Researchers propose Variance-Calibrated Modulation (VCM), a training-free pre-decoding method that reshapes LLM probability distributions before truncation to combat repetitive degeneration and vocabulary dullness. VCM combines two mechanisms: Contextual Searchlight via PMI (suppressing stopwords, elevating context-relevant tokens) and Adaptive Self-Debiasing (scale-invariant penalization using real-time logit standard deviation). Evaluated across open-ended generation, factual QA, and mathematical reasoning, VCM improves diversity, coherence, and reasoning accuracy at higher temperatures with negligible overhead. The method is compatible with existing decoding strategies like Top-p and Min-p.
The paper introduces Reverse Probing, a novel uncertainty quantification framework designed specifically for clinical text summarization that estimates token-level uncertainty from pre-existing labeled summaries rather than sampling new outputs. It extracts uncertainty signals from four categories of internal model activations, treating text as a probe into the model's internal state. Evaluated on two expert-annotated clinical datasets, it outperforms eight adapted baselines on all metrics, achieving up to 4× higher AUPRC while reducing inference time and compute. Feature analysis identifies delta energy and neighborhood context as the most consistent predictors of uncertainty across models.

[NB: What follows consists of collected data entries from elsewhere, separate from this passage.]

(* ===== verification/FatTransfer.v ===== *)
(** * The FAT file system: reading and writing

    [f_read] and [f_write] of [FatFile.v] keep the invariant of an open file: a
    read gives the bytes at the pointer, a write puts its own there, and is short
    only when the disk is full or the file has its largest size. *)

From S2P Require Import Prelude FatTable FatChain FatFile.

Module FatTransfer.
Import FatTable FatChain FatFile.

Section Disk.
Context {D : Type} {DI : DiskIo D} {SD : SectorDisk D}.
Implicit Types v : vol D.
Implicit Types fp : FIL.

(** ** Places in the chain *)

(** Sector boundaries against cluster boundaries. *)
Lemma cluster_index B p : 1 <= B -> p / (512 * B) = p / 512 / B.
Proof. intros HB. by rewrite Z.div_div by lia. Qed.

Lemma sector_index B k : 1 <= B -> 0 <= k -> k = B * (k / B) + k mod B /\ 0 <= k mod B < B /\ 0 <= k / B.
Proof. intros HB Hk. split; [apply Z.div_mod; lia |]. split; [apply Z.mod_pos_bound; lia | apply Z.div_pos; lia]. Qed.

Lemma index_unique B q r : 1 <= B -> 0 <= r < B -> (B * q + r) / B = q.
Proof. intros HB Hr. symmetry. apply (Z.div_unique_pos _ _ _ r); lia. Qed.

(** The byte before [p + n] lies in the cluster of [p]. *)
Lemma index_before B p n : 1 <= B -> 0 <= p -> 0 < n -> p / 512 mod B * 512 + p mod 512 + n <= 512 * B ->
  (p + n - 1) / (512 * B) = p / 512 / B.
Proof.
  intros HB Hp Hn H. destruct (sector_index B (p / 512) HB) as (E & Hm & _); [divlia |].
  symmetry. apply (Z.div_unique_pos _ _ _ (p / 512 mod B * 512 + p mod 512 + n - 1)); [divlia |].
  pose proof (Z.div_mod p 512). nia.
Qed.

Lemma index_boundary B p : 1 <= B -> 0 < p -> p mod 512 = 0 -> p / 512 mod B = 0 -> (p - 1) / (512 * B) = p / 512 / B - 1 /\ 1 <= p / 512 / B.
Proof.
  intros HB Hp Hm Hb. destruct (sector_index B (p / 512) HB) as (E & _ & Hq); [divlia |]. rewrite Hb in E.
  assert (p = 512 * B * (p / 512 / B)) as Ep by (pose proof (Z.div_mod p 512); nia). set (q := p / 512 / B) in *.
  assert (1 <= q) by nia. split; [| done]. symmetry. apply (Z.div_unique_pos _ _ _ (512 * B - 1)); nia.
Qed.

Lemma index_inside B p : 1 <= B -> 0 < p -> p mod 512 = 0 -> p / 512 mod B <> 0 -> (p - 1) / (512 * B) = p / 512 / B.
Proof.
  intros HB Hp Hm Hb. destruct (sector_index B (p / 512) HB) as (E & Hr & Hq); [divlia |].
  pose proof (Z.div_mod p 512). symmetry. apply (Z.div_unique_pos _ _ _ (p / 512 mod B * 512 - 1)); nia.
Qed.

(** Links along a chain. *)
Lemma chain_next t n cs : forall i, chain t n cs -> 0 <= i -> i + 1 < Z.of_nat (length cs) -> t (cluster cs i) = cluster cs (i + 1).
Proof.
  induction cs as [| c cs IH]; intros i Hc H0 H1; cbn [length] in H1; [lia |]. destruct Hc as (_ & Hn & Hch). unfold cluster in *.
  replace (Z.to_nat (i + 1)) with (S (Z.to_nat i)) by lia. destruct (Z.to_nat i) as [| m] eqn:Em; cbn [nth].
  - destruct cs; [cbn [length] in H1; lia | done].
  - specialize (IH (i - 1) Hch ltac:(lia) ltac:(lia)). replace (Z.to_nat (i - 1)) with m in IH by lia. replace (Z.to_nat (i - 1 + 1)) with (S m) in IH by lia. done.
Qed.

Researchers propose Uncertainty-Based Decontamination (UBD), a method that uses deep ensembles of a contaminated model to estimate per-sample memorization and correct for benchmark data contamination without requiring access to an uncontaminated reference model. The approach introduces a sample-level evaluation framework using distributional distance metrics alongside aggregate accuracy to better characterize decontamination quality. Experiments on MMLU-Pro and MATH-MCQA show UBD produces output distributions closer to uncontaminated baselines than paraphrasing or choice-permutation methods. The work addresses a significant validity concern in LLM evaluation, where contamination inflates reported benchmark performance.